Types of Trusts
Asset Protection Trusts
Based upon Title 12 of the Delaware Code, Section 3570, et al., an asset protection trust is an irrevocable trust that is not subject to certain of the settlor’s creditors even though the settlor is a beneficiary of the trust. These trusts must meet certain minimum criteria, such as they must be irrevocable, contain a spendthrift clause, have a trustee resident in the state of administration who is materially participating in the trust’s administration, and apply the law of that same state to its administration. These trusts are often used as vehicles to mitigate the effects of taxation, divorce from a future spouse, bankruptcy, and future litigation.
Bank Owned Life Insurance Trusts (BOLIs)
Trusts established by a banking institution which owns life insurance on the lives of its employees, with benefits payable to the bank. These trusts are used to hedge the financial costs of losing key employees to unexpected death, the risk of recruiting and training replacements of necessary or highly-trained personnel, or to fund corporate obligations to redeem stock upon the death of an owner.
Beneficiary Defective Inheritance Trusts (BDITs)

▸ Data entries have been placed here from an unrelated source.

Definition Resolve (r : Resolver) (ruleSet reasons : Z) : go (option Resolution) :=
  require (Valid reasons) "result: invalid reason mask" ;;
  let blocks := zlen (OutcomeIDs (rules r)) / ReasonCount in
  require (negb ((ruleSet =? 0) || (blocks <? ruleSet))) "result: invalid rule set" ;;
  if reasons =? 0 then Ok None else
  let base := (ruleSet - 1) * ReasonCount in
  '(current, reason, winRow) ← for_range 9 (scan r reasons base) (0, 0, base);
  start ← at_ (RemediationStarts (rules r)) winRow;
  count ← at_ (RemediationCounts (rules r)) winRow;
  explanation ← at_ (ExplanationIDs (rules r)) winRow;
  terminal ← at_ (Terminal (outcomes r)) (current - 1);
  edges ← slice_ (RemediationIDs (rules r)) start (start + count);
  Ok (Some {| Remediations_ := edges; Outcome_ := current; Explanation_ := explanation;
              Reason_ := reason; Terminal_ := terminal |}).

(** *** The contract of accepted tables *)

Record resolver_ok (r : Resolver) : Prop := {
  rk_len : zlen (ExplanationIDs (rules r)) = zlen (OutcomeIDs (rules r)) ∧
           zlen (RemediationStarts (rules r)) = zlen (OutcomeIDs (rules r)) ∧
           zlen (RemediationCounts (rules r)) = zlen (OutcomeIDs (rules r));
  rk_blocks : zlen (OutcomeIDs (rules r)) mod ReasonCount = 0;
  rk_outcome i : (i < length (OutcomeIDs (rules r)))%nat → known (outcomes r) (OutcomeIDs (rules r) !!! i);
  rk_explanation i : (i < length (OutcomeIDs (rules r)))%nat → ExplanationIDs (rules r) !!! i ≠ 0;
  rk_edges i : (i < length (OutcomeIDs (rules r)))%nat →
    RemediationStarts (rules r) !!! i + RemediationCounts (rules r) !!! i ≤ zlen (RemediationIDs (rules r));
  rk_remediation id : id ∈ RemediationIDs (rules r) → is_Some (Remediations.Lookup (remediations r) id)
}.

(** The columns hold uint32 and uint16 values. *)
Definition resolver_typed (r : Resolver) : Prop :=
  Forall is_u32 (RemediationStarts (rules r)) ∧ Forall (λ c, 0 ≤ c ≤ MaxUint16) (RemediationCounts (rules r)).
Lemma BinarySearch_missing l target i :
  increasing l → BinarySearch l target = (i, false) → target ∉ l.
Proof.
  intros Hl [= Hi E] Hin. apply list_elem_of_lookup in Hin as [k Hk].
  apply lookup_lt_Some in Hk as Hlen. apply list_lookup_total_correct in Hk.
  destruct (searchLoop_spec l target (length l) 0 (length l)) as (? & Hlow & Hhigh); [done|lia..|lia| |].
  { intros; lia. }
  rewrite Hi in *. rewrite andb_false_iff, bool_decide_eq_false, Z.eqb_neq in E.
  destruct (decide (k < i)%nat) as [Hki|Hki]; [specialize (Hlow k Hki); lia|].
  destruct E as [E|E]; [lia|]. assert (i < length l)%nat as Hil by lia.
  specialize (Hhigh i). destruct (decide (k = i)) as [->|]; [lia|]. pose proof (Hl i k). lia.
Qed.

Lemma increasing_inj l i j : increasing l → (i < length l)%nat → (j < length l)%nat → l !!! i = l !!! j → i = j.
Proof.
  intros Hl Hi Hj E. destruct (decide (i < j)%nat) as [?|?]; [pose proof (Hl i j); lia|].
  destruct (decide (j < i)%nat) as [?|?]; [pose proof (Hl j i); lia|]. lia.
Qed.

Lemma BinarySearch_index l i : increasing l → (i < length l)%nat → BinarySearch l (l !!! i) = (i, true).
Proof.
  intros Hl Hi. destruct (BinarySearch l (l !!! i)) as [k []] eqn:E.
  - apply BinarySearch_found in E as [Hk E]. f_equal. by apply (increasing_inj l).
  - apply BinarySearch_missing in E; [|done]. exfalso. apply E. by apply list_elem_of_lookup_total_2.
Qed.

#[global] Opaque BinarySearch.

(** ** Specifications (index/batch.go) *)

Module FactIndex.

(** [SymbolColumns]: a borrowed column-major symbol batch. *)
Record Columns := {
  cValues : list Z; cRows : Z; cCount : Z; cProgramSymbolCount : Z; cRowOffset : Z; cRowStride : Z
}.

Record Index := { ixSpec : option FactSpec; ixValueMasks : list Z; ixRows : Z; ixWordCount : Z }.

Definition factWordCount (rows : Z) : Z := Z.shiftr (u64 (rows + 63)) 6.

Definition factMaskLen (rows valueCount : Z) : option Z :=
  if valueCount <? 0 then None else
  let words := factWordCount rows in
  if negb (words =? 0) && (MaxUint64 / words <? valueCount) then None else
  let elements := u64 (valueCount * words) in
  if MaxInt / 8 <? elements then None else Some elements.

Definition factColumnLen (rows columns : Z) : option Z :=
  let elements := u64 (rows * columns) in
  if MaxInt / 4 <? elements then None else Some elements.

(** The CSR range of the values of one field row. *)
Definition fieldValues (spec : FactSpec) (fieldRow : nat) : list Z :=
  csr (fValues spec) (ValueStarts spec !!! fieldRow) (ValueCounts spec !!! fieldRow).
(* ===== verification/Evidence.v ===== *)
(** * Evidence leaves: [internal/eval/evidence_eval.go]

    Evidence records are classified against one predicate: matching state and
    qualifiers support it, an ordinary other state opposes it, and the named
    defect states and wrong qualifiers only leave reasons.  A row's value is
    the join over its records of the requested kind. *)

From S2P Require Import Prelude Store Truth Schema Result Program Batch Predicate Simd.
From Stdlib Require Ascii String.
Import Reason.

(** Bytes of a name literal. *)
Definition bytes (s : string) : list Z := map (λ a, Z.of_N (Ascii.N_of_ascii a)) (String.list_ascii_of_string s).

Definition evidenceStateStale : list Z := bytes "stale".
Definition evidenceStateUnclear : list Z := bytes "unclear".
Definition evidenceStateUnverifiable : list Z := bytes "unverifiable".
Definition evidenceStateInvalid : list Z := bytes "invalid".
Definition evidenceStateConflict : list Z := bytes "conflict".
Definition evidenceStateConflicting : list Z := bytes "conflicting".

(** The evidence-state index: the address of the bound Program and one reason per state. *)
Record EvidenceStateIndex := { boundProgram : option Z; stateReasons : list Z }.

Record EvidencePredicate := { epKind : Z; epState : Z; epSubject : Z; epScope : Z; epTiming : Z }.

Record evidenceRecordClassification := { creasons : Z; cpositive : bool; cnegative : bool }.

(** [truth.ReasonMask] of a reason, indexed by reason ID. *)
Definition evidenceReasonMasks : list Z := 0 :: map (λ r, bit64 (Z.of_nat r)) (seq 0 9).

(** The reason a state name stands for; zero for an ordinary state. *)
Definition stateReason (name : list Z) : Z :=
  if bytes_eqb name evidenceStateStale then ReasonStale
  else if bytes_eqb name evidenceStateUnclear then ReasonUnclear
  else if bytes_eqb name evidenceStateUnverifiable then ReasonUnverifiable
  else if bytes_eqb name evidenceStateInvalid then ReasonInvalid
  else if bytes_eqb name evidenceStateConflict || bytes_eqb name evidenceStateConflicting then ReasonConflict
  else 0.

(** [Bind]; [addr] identifies the immutable Program [p]. *)
Definition Bind (i : EvidenceStateIndex) (addr : Z) (p : Program) : go EvidenceStateIndex :=
  if bool_decide (boundProgram i = Some addr) then Ok i else
  check (forallb (λ nameID, match Symbol p nameID with Some _ => true | None => false end) (EvidenceStateNames p))
    ErrInvalidEvidenceProgram ;;
  Ok {| boundProgram := Some addr;
        stateReasons := map (λ nameID, stateReason (default [] (Symbol p nameID))) (EvidenceStateNames p) |}.
(* ===== verification/Executor.v ===== *)
(** * The schedule executor: [internal/eval/executor.go], first half

    Instructions run in order; each writes one truth slot and one reason slot
    of two flat slabs, and slots are reused once their value is dead.  The
    file models the slot windows, every instruction handler with its three
    leaf back ends, and the schedule loop, and proves that the loop computes
    the row-wise denotation [denote] of the instruction DAG whenever no live
    slot is overwritten. *)

From S2P Require Import Prelude Store Truth Schema Result Program Batch Predicate Simd FactIndex Evidence.
Import Reason.

(** ** Scratch sizing *)

Definition executorScratchLen (a b c : Z) : option Z :=
  if negb (a =? 0) && (MaxUint64 / a <? b) then None else
  let n := u64 (a * b) in
  if negb (n =? 0) && (MaxUint64 / n <? c) then None else
  let n := u64 (n * c) in
  if MaxInt / 8 <? n then None else Some n.

Definition executorResultLen (rows perRow elementBytes : Z) : option Z :=
  if negb (rows =? 0) && (MaxUint64 / rows <? perRow) then None else
  let n := u64 (rows * perRow) in
  if (MaxUint32 <? n) || (MaxInt / elementBytes <? n) then None else Some n.

(** ** Schedule validation *)

Definition executorRootFlags : Z := Z.lor RootApplicability (Z.lor RootAssertion RootEvidence).

Definition optionalExecutionColumn (length_ rows : nat) : bool := bool_decide (length_ = 0%nat) || bool_decide (length_ = rows).

(** The operands of an instruction row. *)
Definition operandsOf (p : Program) (row : nat) : list Z := csr (Operands p) (OperandStarts p !!! row) (OperandCounts p !!! row).

(** One iteration of the row loop of [validExecutionSchedule]. *)
Definition validExecutionRow (p : Program) (row : nat) : bool :=
  let opcode := Opcodes p !!! row in
  let start := OperandStarts p !!! row in
  let count := OperandCounts p !!! row in
  negb (negb (OpcodeValid opcode) || negb (Z.ldiff (RootFlags p !!! row) executorRootFlags =? 0) ||
        (TruthSlots p !!! row =? 0) || (TruthSlotCount p <? TruthSlots p !!! row) ||
        (ReasonSlots p !!! row =? 0) || (ReasonSlotCount p <? ReasonSlots p !!! row) ||
        (InstructionNodes p !!! row =? 0) || (InstructionSourceEnds p !!! row <? InstructionSourceStarts p !!! row)) &&
  negb ((u64 (start + count) <? start) || (zlen (Operands p) <? u64 (start + count))) &&
  (if IsGroup opcode then 2 <=? count else if opcode =? OpcodeNot then count =? 1 else count =? 0) &&
  forallb (λ operand, negb ((operand =? 0) || (Z.of_nat row + 1 <=? operand))) (operandsOf p row).

Definition validExecutionSchedule (p : Program) : bool :=
  let n := length (Opcodes p) in
  negb (bool_decide (n = 0%nat)) && (zlen (Opcodes p) <=? MaxUint32) &&
  bool_decide (length (Fields p) = n ∧ length (Values p) = n ∧ length (ListStarts p) = n ∧ length (ListCounts p) = n ∧
    length (OperandStarts p) = n ∧ length (OperandCounts p) = n ∧ length (EvidenceKinds p) = n ∧ length (EvidenceStates p) = n) &&
  optionalExecutionColumn (length (EvidenceSubjects p)) n && optionalExecutionColumn (length (EvidenceScopes p)) n &&
  optionalExecutionColumn (length (EvidenceTimings p)) n &&
  bool_decide (length (RootFlags p) = n ∧ length (TruthSlots p) = n ∧ length (ReasonSlots p) = n ∧
    length (InstructionNodes p) = n ∧ length (InstructionSourceStarts p) = n ∧ length (InstructionSourceEnds p) = n) &&
  negb (TruthSlotCount p =? 0) && negb (ReasonSlotCount p =? 0) &&
  forallb (validExecutionRow p) (seq 0 n).

Definition evidenceQualifier (column : list Z) (row : Z) : go Z :=
  if bool_decide (length column = 0%nat) then Ok 0 else at_ column row.

(** ** Slot windows *)

Definition truthSlot (p : Program) (truthWords : store) (slot rows : Z) : go Planes :=
  let words := WordCount rows in
  require (negb ((slot =? 0) || (TruthSlotCount p <? slot))) "eval: invalid truth slot" ;;
  let start := u64 (u64 ((slot - 1) * 2) * words) in
  let middle := start + words in
  let end_ := middle + words in
  require (negb (zlen truthWords <? end_)) "eval: invalid truth scratch" ;;
  Ok {| Positive := Slice (Z.to_nat start) (Z.to_nat words); Negative := Slice (Z.to_nat middle) (Z.to_nat words) |}.

Definition reasonSlot (p : Program) (reasonWords : store) (slot rows : Z) : go slice :=
  let words := WordCount rows in
  require (negb ((slot =? 0) || (ReasonSlotCount p <? slot))) "eval: invalid reason slot" ;;
  let start := u64 (u64 ((slot - 1) * ReasonCount) * words) in
  let end_ := start + ReasonCount * words in
  require (negb (zlen reasonWords <? end_)) "eval: invalid reason scratch" ;;
  Ok (Slice (Z.to_nat start) (Z.to_nat (ReasonCount * words))).

(** ** Instruction handlers *)

(** The mutable part of the Executor during a schedule. *)
Record ExecState := { truthWords : store; reasonWords : store; compareMask : list bool }.

(** What stays fixed during a schedule: the bound state index and the fact index. *)
Record ExecEnv := { programAddr : Z; states : EvidenceStateIndex; factIndex : FactIndex.Index }.

(** A leaf's planes stored into its slot windows. *)
Definition storeLeaf (dstTruth : Planes) (dstReasons : slice) (out : LeafOut) (st : ExecState) (mask : list bool) : ExecState :=
  {| truthWords := blit (Negative dstTruth) (lNegative out) (blit (Positive dstTruth) (lPositive out) (truthWords st));
     reasonWords := blit dstReasons (lReasons out) (reasonWords st);
     compareMask := mask |}.

(** The first operand whose slot is the destination's: [driver]. *)
Fixpoint findDriver (slots operands : list Z) (dstSlot : Z) (i : nat) : go (option nat) :=
  match operands with
  | [] => Ok None
  | operand :: rest =>
    slot ← at_ slots (operand - 1);
    if slot =? dstSlot then Ok (Some i) else findDriver slots rest dstSlot (S i)
  end.

Section handlers.
Context {ops : SimdOps}.

Definition reduceTruthStep (p : Program) (dst : Planes) (opcode rows : Z) (mode : executionMode) (operand : Z) (m : store) : go store :=
  slot ← at_ (TruthSlots p) (operand - 1);
  src ← truthSlot p m slot rows;
  if opcode =? OpcodeAll then
    if useSIMDWords mode (Z.of_nat (len (Positive dst))) then simdTruthAnd dst dst src rows m else And dst dst src rows m
  else
    if useSIMDWords mode (Z.of_nat (len (Positive dst))) then simdTruthOr dst dst src rows m else Or dst dst src rows m.

Definition reduceTruthGroup (dst : Planes) (p : Program) (row opcode rows : Z) (mode : executionMode) (m : store) : go store :=
  start ← at_ (OperandStarts p) row;
  count ← at_ (OperandCounts p) row;
  operands ← slice_ (Operands p) start (start + count);
  dstSlot ← at_ (TruthSlots p) row;
  found ← findDriver (TruthSlots p) operands dstSlot 0;
  m ← match found with
      | Some _ => Ok m
      | None =>
        operand ← at_ operands 0;
        slot ← at_ (TruthSlots p) (operand - 1);
        src ← truthSlot p m slot rows;
        let m := blit (Positive dst) (view m (Positive src)) m in
        Ok (blit (Negative dst) (view m (Negative src)) m)
      end;
  let driver := default 0%nat found in
  for_range (length operands) (λ i m,
    if bool_decide (i = driver) then Ok m
    else reduceTruthStep p dst opcode rows mode (operands !!! i) m) m.

Definition reduceReasonStep (p : Program) (dst : slice) (rows : Z) (mode : executionMode) (operand : Z) (m : store) : go store :=
  slot ← at_ (ReasonSlots p) (operand - 1);
  src ← reasonSlot p m slot rows;
  if useSIMDWords mode (Z.of_nat (len dst)) then Ok (simdReasonOr dst dst src m)
  else pointwise dst (λ word m, d ← load m dst word; s ← load m src word; Ok (Z.lor d s)) (len dst) m.

Definition reduceReasonGroup (dst : slice) (p : Program) (row rows : Z) (mode : executionMode) (m : store) : go store :=
  start ← at_ (OperandStarts p) row;
  count ← at_ (OperandCounts p) row;
  operands ← slice_ (Operands p) start (start + count);
  dstSlot ← at_ (ReasonSlots p) row;
  found ← findDriver (ReasonSlots p) operands dstSlot 0;
  m ← match found with
      | Some _ => Ok m
      | None =>
        operand ← at_ operands 0;
        slot ← at_ (ReasonSlots p) (operand - 1);
        src ← reasonSlot p m slot rows;
        Ok (blit dst (view m src) m)
      end;
  let driver := default 0%nat found in
  for_range (length operands) (λ i m,
    if bool_decide (i = driver) then Ok m
    else reduceReasonStep p dst rows mode (operands !!! i) m) m.

(** The evidence query of an instruction row. *)
Definition instructionPredicate (p : Program) (row : Z) : go EvidencePredicate :=
  kind ← at_ (EvidenceKinds p) row;
  state ← at_ (EvidenceStates p) row;
  subject ← evidenceQualifier (EvidenceSubjects p) row;
  scope ← evidenceQualifier (EvidenceScopes p) row;
  timing ← evidenceQualifier (EvidenceTimings p) row;
  Ok {| epKind := kind; epState := state; epSubject := subject; epScope := scope; epTiming := timing |}.

(** The indexed leaf, else the SIMD leaf, else the scalar leaf. *)
Definition evalPredicateMode (env : ExecEnv) (dstTruth : Planes) (dstReasons : slice) (batch : Batch) (p : Program)
    (instruction : Z) (mode : executionMode) (mask : list bool) : go (LeafOut * list bool) :=
  r ← evalPredicateIndex (factIndex env) dstTruth dstReasons batch p instruction mode;
  match r with
  | Some out => Ok (out, mask)
  | None =>
    '(r, mask) ← evalPredicateSIMD mask dstTruth dstReasons batch p instruction mode;
    match r with
    | Some out => Ok (out, mask)
    | None => out ← evalPredicate dstTruth dstReasons batch p instruction; Ok (out, mask)
    end
  end.

Definition executeInstructionMode (env : ExecEnv) (p : Program) (batch : Batch) (mode : executionMode) (row : nat)
    (st : ExecState) : go ExecState :=
  let zrow := Z.of_nat row in
  opcode ← at_ (Opcodes p) zrow;
  let instruction := zrow + 1 in
  tslot ← at_ (TruthSlots p) zrow;
  dstTruth ← truthSlot p (truthWords st) tslot (Rows batch);
  rslot ← at_ (ReasonSlots p) zrow;
  dstReasons ← reasonSlot p (reasonWords st) rslot (Rows batch);
  if opcode =? OpcodeBoolean then
    vid ← at_ (Values p) zrow;
    value ← programPredicateValue p vid ValueKindBoolean;
    tw ← Set_ dstTruth (boolean value) (Rows batch) (truthWords st);
    Ok {| truthWords := tw; reasonWords := blit dstReasons (make_ (Z.of_nat (len dstReasons))) (reasonWords st);
          compareMask := compareMask st |}
  else if opcode =? OpcodeDefined then
    out ← evalPredicate dstTruth dstReasons batch p instruction;
    Ok (storeLeaf dstTruth dstReasons out st (compareMask st))
  else if (OpcodeEqual <=? opcode) && (opcode <=? OpcodeGreaterEqual) then
    '(out, mask) ← evalPredicateMode env dstTruth dstReasons batch p instruction mode (compareMask st);
    Ok (storeLeaf dstTruth dstReasons out st mask)
  else if opcode =? OpcodeEvidence then
    predicate ← instructionPredicate p zrow;
    out ← evalEvidenceValidated dstTruth dstReasons batch (programAddr env) p (states env) predicate;
    Ok (storeLeaf dstTruth dstReasons out st (compareMask st))
  else if IsGroup opcode then
    tw ← reduceTruthGroup dstTruth p zrow opcode (Rows batch) mode (truthWords st);
    rw ← reduceReasonGroup dstReasons p zrow (Rows batch) mode (reasonWords st);
    Ok {| truthWords := tw; reasonWords := rw; compareMask := compareMask st |}
  else if opcode =? OpcodeNot then
    start ← at_ (OperandStarts p) zrow;
    operand ← at_ (Operands p) start;
    oslot ← at_ (TruthSlots p) (operand - 1);
    src ← truthSlot p (truthWords st) oslot (Rows batch);
    tw ← Not dstTruth src (Rows batch) (truthWords st);
    orslot ← at_ (ReasonSlots p) (operand - 1);
    srcReasons ← reasonSlot p (reasonWords st) orslot (Rows batch);
    let rw := if negb (rslot =? orslot) then blit dstReasons (view (reasonWords st) srcReasons) (reasonWords st)
              else reasonWords st in
    Ok {| truthWords := tw; reasonWords := rw; compareMask := compareMask st |}
  else Panic "eval: invalid execution opcode".

Definition executeScheduleMode (env : ExecEnv) (p : Program) (batch : Batch) (mode : executionMode) (st : ExecState) : go ExecState :=
  for_range (length (Opcodes p)) (executeInstructionMode env p batch mode) st.
End handlers.

(** ** Row-wise denotation of the instruction DAG *)

Definition predicateAt (p : Program) (row : nat) : EvidencePredicate :=
  match instructionPredicate p (Z.of_nat row) with
  | Ok q => q
  | _ => {| epKind := 0; epState := 0; epSubject := 0; epScope := 0; epTiming := 0 |}
  end.

Definition tv_true : tv := (true, false).
Definition tv_false : tv := (false, true).

(** Truth value and reasons of instruction [row] at request row [r], from the
    values [vs] of the instructions before it. *)
Definition instrValue (p : Program) (b : Batch) (reasons : list Z) (vs : list (tv * Z)) (row r : nat) : tv * Z :=
  let opcode := Opcodes p !!! row in
  let args := map (λ o, vs !!! Z.to_nat (o - 1)) (operandsOf p row) in
  if opcode =? OpcodeBoolean then
    let v := boolean (valueOf p (Values p !!! row) ValueKindBoolean) in ((v, negb v), 0)
  else if opcode =? OpcodeEvidence then evidenceRow b reasons (predicateAt p row) r
  else if opcode =? OpcodeAll then (foldr tv_and tv_true (map fst args), foldr Z.lor 0 (map snd args))
  else if opcode =? OpcodeAny then (foldr tv_or tv_false (map fst args), foldr Z.lor 0 (map snd args))
  else if opcode =? OpcodeNot then (tv_not (args !!! 0%nat).1, (args !!! 0%nat).2)
  else predicateRow p b row r.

Trusts that freeze the value of assets for gift and estate tax purposes when such assets are sold to the trust by a beneficiary (“beneficiary-seller”), who has the added benefit of being eligible to receive future discretionary distributions from the trust. Other benefits of a BDIT are that the beneficiary-seller will enjoy asset protection with respect to the assets in the trust, and perhaps even leverage the value of assets for gift and estate tax purposes, while having no impact on the beneficiary-seller’s unified credit.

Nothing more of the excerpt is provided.